Biochimica et biophysica acta

PubMedID: 1450215

Dudler T, Chen WQ, Wang S, Schneider T, Annand RR, Dempcy RO, Crameri R, Gmachl M, Suter M, Gelb MH. High-level expression in Escherichia coli and rapid purification of enzymatically active honey bee venom phospholipase A2. Biochim Biophys Acta. 1992;1165(2):201-10.

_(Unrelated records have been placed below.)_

(** A configuration with a short image name without a registry crashes the
    orchestrator: the panic of [ParseFQIN] reaches [process] before anything is
    removed or installed. *)
Theorem short_image_name_panics `{ReferencePkg} {S} `{Manager S} cfg d node (s s1 : S) cs
    name rest r path :
  d !! NodeHostname cfg = Some node → Images node = Some (name :: rest) →
  Containers s = (Ret cs, s1) →
  ParseNormalizedNamed (Name (image_of name)) = Ret r →
  Ref_Name r = "docker.io/" +:+ path →
  (String.length (Name (image_of name)) ≤ 9)%nat →
  process cfg d s = (Panic SliceOutOfRange, s1, []).
Proof.
  intros Hd Hi Hcs Hr Hn Hlen. unfold process. rewrite Hd, Hcs, plan_eq.
  unfold desired, image_list. rewrite Hi. cbn [from_option id map mapM_outcome].
  assert (qualify (DefaultContainerRegistryDomain cfg) (image_of name) =
    Panic SliceOutOfRange) as ->; [| done].
  unfold qualify. by rewrite (ParseFQIN_short_names_panic _ _ r path).
Qed.

Lemma short_image_name_panics_witness :
  @process familiar_reference _ toy_manager toy_config (toy_node ["nginx:1.27"]) [] =
    (Panic SliceOutOfRange, [], []).
Proof.
  apply (@short_image_name_panics familiar_reference _ toy_manager toy_config
           (toy_node ["nginx:1.27"])
           {| State := NodeStateRunning; Images := Some ["nginx:1.27"] |} [] [] []
           "nginx:1.27" [] {| Ref_Name := "docker.io/library/nginx"; Ref_Tag := None |}
           "library/nginx"); try by vm_compute.
  vm_compute. lia.
Defined.
Lemma elem_of_managed_images i cs :
  i ∈ managed_images cs ↔ ∃ c, c ∈ cs ∧ is_managed c = true ∧ image c = i.
Proof.
  induction cs as [| c cs IH]; [set_solver |]. rewrite managed_images_cons.
  destruct (is_managed c) eqn:E; [rewrite elem_of_cons |]; rewrite IH; clear IH.
  - split; [| set_solver]. intros [-> | ?]; [exists c |]; set_solver.
  - split; [set_solver |]. intros (d & [-> | Hd]%elem_of_cons & Hm & Hi); [congruence |].
    by exists d.
Qed.

Lemma elem_of_up_images i cs :
  i ∈ up_images cs ↔ ∃ c, c ∈ cs ∧ is_up c = true ∧ image c = i.
Proof.
  induction cs as [| c cs IH]; [set_solver |]. rewrite up_images_cons.
  destruct (is_up c) eqn:E; [rewrite elem_of_cons |]; rewrite IH; clear IH.
  - split; [| set_solver]. intros [-> | ?]; [exists c |]; set_solver.
  - split; [set_solver |]. intros (d & [-> | Hd]%elem_of_cons & Hm & Hi); [congruence |].
    by exists d.
Qed.

(** Containers that are not up do not count. *)
Lemma managed_images_up cs : managed_images (List.filter is_up cs) = managed_images cs.
Proof.
  induction cs as [| c cs IH]; [done |]. cbn [List.filter]. rewrite managed_images_cons, <- IH.
  destruct (is_up c) eqn:Hu; [by rewrite managed_images_cons |].
  destruct (is_managed c) eqn:Hm; [| done]. apply managed_is_up in Hm. congruence.
Qed.

Lemma managed_images_sublist cs : managed_images cs `sublist_of` up_images cs.
Proof.
  induction cs as [| c cs IH]; [done |]. rewrite managed_images_cons, up_images_cons.
  destruct (is_managed c) eqn:E.
  - rewrite managed_is_up by done. by constructor.
  - destruct (is_up c); [by constructor | done].
Qed.

Lemma managed_images_NoDup cs : NoDup (up_images cs) → NoDup (managed_images cs).
Proof. intros. eapply sublist_NoDup; [done | apply managed_images_sublist]. Qed.

(** With at most one running container per image, the managed one is it. *)
Lemma up_unique c i cs :
  NoDup (up_images (c :: cs)) → is_up c = true → image c = i →
  i ∈ managed_images (c :: cs) → is_managed c = true ∧ i ∉ up_images cs.
Proof.
  rewrite up_images_cons, managed_images_cons. intros Hnd Hup Hi Hin.
  rewrite Hup, Hi in *. apply NoDup_cons in Hnd as [Hno _]. split; [| done].
  destruct (is_managed c); [done |]. destruct Hno.
  apply elem_of_managed_images in Hin as (d & Hd & Hm & Hdi).
  apply elem_of_up_images. exists d. auto using managed_is_up.
Qed.

(** [is_middleware] as a boolean. *)
Definition middleware (i : Image) : bool := HasSuffix (Name i) "envoyproxy/envoy".

(** The running middleware that the desired images do not list. *)
Definition other_middleware (D R : list Image) : list Image :=
  List.filter (λ i, middleware i && bool_decide (i ∉ D)) R.

Section reconcile.
Context `{ReferencePkg} {S : Type} `{LawfulManager S}.
Implicit Types (s : S) (i : Image).

(** ** Removals *)

Lemma remove_image_middleware i s :
  middleware i = true → remove_image i s = (Ret (), s, []).
Proof. unfold remove_image. rewrite is_middleware_eq. unfold middleware. by intros ->. Qed.

(** One removal takes away the only running container of the image. *)
Lemma remove_image_lawful i s :
  middleware i = false → has_byte ":" (Version i) = false →
  NoDup (up_images (running s)) → i ∈ managed_images (running s) →
  ∃ s' out c, remove_image i s = (Ret (), s', out)
    ∧ image c = i ∧ is_managed c = true ∧ running s ≡ₚ c :: running s'.
Proof.
  intros Hm Hv Hnd Hin. unfold remove_image. rewrite is_middleware_eq.
  unfold middleware in Hm. rewrite Hm.
  assert (Hid := image_of_identifier i Hv).
  assert (Hpick : ∀ c s', is_up c = true → image c = image_of (image_identifier i) →
    running s ≡ₚ c :: running s' →
    image c = i ∧ is_managed c = true ∧ i ∉ up_images (running s')).
  { intros c s' Hup Hc Hp. rewrite Hid in Hc. rewrite Hp in Hnd, Hin.
    destruct (up_unique c i (running s')); auto. }
  assert (Hex : ∃ c, c ∈ running s ∧ is_up c = true ∧ image c = image_of (image_identifier i)).
  { apply elem_of_managed_images in Hin as (c & Hc & Hmc & Hi).
    exists c. rewrite Hid. auto using managed_is_up. }
  assert (L1 := law_Remove (image_identifier i) true s).
  destruct (RemoveImageAndContainer (image_identifier i) true s) as [[[b p] | e | p] s1];
    destruct L1 as [Hp1 L1]; [| | done].
  - destruct L1 as [(c & Hup & Hc & Hrun) | [? _]]; [| done].
    destruct (Hpick c s1 Hup Hc Hrun) as (? & ? & _). by do 3 eexists.
  - assert (L2 := law_Remove (image_identifier i) false s1).
    destruct (RemoveImageAndContainer (image_identifier i) false s1) as [r2 s2].
    destruct L2 as [Hp2 L2].
    assert (∃ c, image c = i ∧ is_managed c = true ∧ running s ≡ₚ c :: running s2)
      as (c & ? & ? & ?).
    { destruct L1 as [(c & Hup & Hc & Hrun) | (_ & Hrun & _)].
      - destruct (Hpick c s1 Hup Hc Hrun) as (? & ? & Hno).
        destruct L2 as [(c' & Hup' & Hc' & Hrun') | (_ & Hrun' & _)].
        + destruct Hno. apply elem_of_up_images. exists c'. rewrite Hrun', Hc'. set_solver.
        + exists c. by rewrite Hrun'.
      - destruct L2 as [(c & Hup & Hc & Hrun') | (_ & _ & Hno)].
        + rewrite Hrun in Hrun'. destruct (Hpick c s2 Hup Hc Hrun') as (? & ? & _). eauto.
        + destruct Hex as (c & Hc & Hup & Hi). destruct (Hno eq_refl c); [| done | done].
          by rewrite Hrun. }
    destruct r2; [| | done]; by do 3 eexists.
Qed.
(** The orchestrator on Docker: with a lawful engine behind the Docker manager
    one call of [process] leaves exactly the desired images and the Envoy
    middleware running, and a second one changes nothing. *)
Theorem docker_process_converges `{ReferencePkg} {S} `{UnrelatedImages S} cfg d node (s : S) D :
  d !! NodeHostname cfg = Some node → desired cfg node = Ret D →
  NoDup (map Name D) →
  (∀ i, i ∈ D → if middleware i then i ∈ managed_images (up s)
                 else available (image_identifier i)) →
  NoDup (up_images (up s)) → NoDup (map Name (managed_images (up s))) →
  ∃ s' out, process cfg d s = (Ret (), s', out)
    ∧ managed_images (up s') ≡ₚ D ++ other_middleware D (managed_images (up s))
    ∧ ∃ s'', process cfg d s' = (Ret (), s'', []) ∧ up s'' ≡ₚ up s'.
Proof. exact (@converges _ _ docker_manager (docker_lawful) cfg d node s D). Qed.

(** A JSON object with one string member. *)
Definition quoted_object (key v : string) : string := print_indent 0 (JObject [(key, JString v)]).

Definition sample_engine : @LawfulEngine (list string) (toy_client (λ _, Ret "{}")) :=
  toy_engine (λ _, Ret "{}").

Lemma docker_process_converges_witness :
  let E := sample_engine in
  let C := toy_client (λ _, Ret "{}") in
  let s := ["gcr.io/app:v1"; "docker.io/envoyproxy/envoy:v1"] in
  let D := [{| Name := "gcr.io/app"; Version := "v2" |}] in
  let P := @process familiar_reference _ (@docker_manager _ C) toy_config
             (toy_node ["gcr.io/app:v2"]) in
  ∃ s' out, P s = (Ret (), s', out)
    ∧ managed_images (map engine_container s')
        ≡ₚ D ++ other_middleware D (managed_images (map engine_container s))
    ∧ ∃ s'', P s' = (Ret (), s'', [])
        ∧ map engine_container s'' ≡ₚ map engine_container s'.
Proof.
  intros E C s D P.
  apply (@docker_process_converges familiar_reference _ C E (toy_unrelated _) toy_config
    (toy_node ["gcr.io/app:v2"])
    {| State := NodeStateRunning; Images := Some ["gcr.io/app:v2"] |}).
  - done.
  - by vm_compute.
  - decide_vm.
  - intros i Hi. destruct (middleware i) eqn:Hm.
    { apply list_elem_of_singleton in Hi as ->. by vm_compute in Hm. }
    intros args pb v l. exists (engine_container (image_identifier i)).
    split_and!; [done | done |].
    assert ((@PullImageAndCreateContainer _ (@docker_manager _ C) (image_identifier i) args pb v l).2
      = (l ++ [image_identifier i])%list) as -> by by destruct v.
    cbn [running docker_lawful up sample_engine toy_engine E].
    rewrite map_app. by rewrite Permutation_app_comm.
  - decide_vm.
  - decide_vm.
Defined.

(** A bundle whose descriptor cannot be read after it was started: the call of
    the manager fails with the error of the descriptor, the container keeps
    running, and [process] neither announces the bundle nor stops it - and
    since its image is running from then on, no later call installs it. *)
Theorem unverified_bundle_runs_unannounced {S} `{LawfulEngine S} i (s s1 s2 s3 : S) reads id e :
  has_byte ":" (Version i) = false →
  ImagePull (image_identifier i) s = (Ret reads, s1) →
  ContainerCreate (image_identifier i) [] ∅ s1 = (Ret id, s2) →
  ContainerStart id s2 = (Ret (), s3) →
  (describe true id s3).1 = Fail e →
  ∃ s' c, install_image i s = (Ret (), s', [])
    ∧ image c = i ∧ is_managed c = true ∧ up s' ≡ₚ c :: up s.
Proof.
  intros Hv Hpull Hcreate Hstart Hdesc.
  assert (Hp : docker_PullImageAndCreateContainer (image_identifier i) [] ∅ true s =
    (Fail e, (describe true id s3).2)).
  { unfold docker_PullImageAndCreateContainer, call_client. rewrite Hpull, Hcreate, Hstart.
    destruct (describe true id s3). simpl in *. congruence. }
  destruct (engine_Pull (image_identifier i) s) as [_ Hu1]. rewrite Hpull in Hu1.
  assert (L2 := engine_Create (image_identifier i) [] ∅ s1). rewrite Hcreate in L2.
  destruct L2 as (_ & Hu2 & Hcr).
  assert (L3 := engine_Start id _ s2 (Hcr id eq_refl)). rewrite Hstart in L3.
  destruct L3 as (_ & Hret & _). destruct (Hret eq_refl) as (c & Hm & Hc & Hu3).
  destruct (describe_lawful true id s3) as (_ & Hu4 & _).
  exists (describe true id s3).2, c. split_and!.
  - unfold install_image.
    change (PullImageAndCreateContainer (image_identifier i) [] ∅ true s)
      with (docker_PullImageAndCreateContainer (image_identifier i) [] ∅ true s).
    by rewrite Hp.
  - unfold image. by rewrite Hc, image_of_identifier.
  - done.
  - by rewrite Hu4, Hu3, Hu2, Hu1.
Qed.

Bee venom phospholipase A2 (BV-PLA2) is a hydrolytic enzyme that specifically cleaves the sn-2 acyl bond of phospholipids at the lipid/water interface. The same enzyme is also believed to be responsible for some systemic anaphylactic reactions in bee venom sensitized individuals. To study the structure/function relationships of this enzyme and to define the molecular determinants responsible for its allergenic potential, a synthetic gene encoding the mature form of BV-PLA2 was expressed in Escherichia coli. This enzyme was produced as a fusion protein with a 6xHis-tag on its amino-terminus yielding 40-50 mg of fusion protein per 1 of culture after metal ion affinity chromatography. A kallikrein protease recognition site was engineered between the 6xHis-tag and the amino-terminus of the enzyme allowing isolation of the protein with its correct N-terminus. Recombinant affinity purified BV-PLA2 was refolded, purified to homogeneity, and cleaved with kallikrein, resulting in a final yield of 8-9 mg of active enzyme per 1 of culture. The enzymatic and immunological properties of the recombinant BV-PLA2 are identical to enzyme isolated from bee venom indicating a native-like folding of the protein.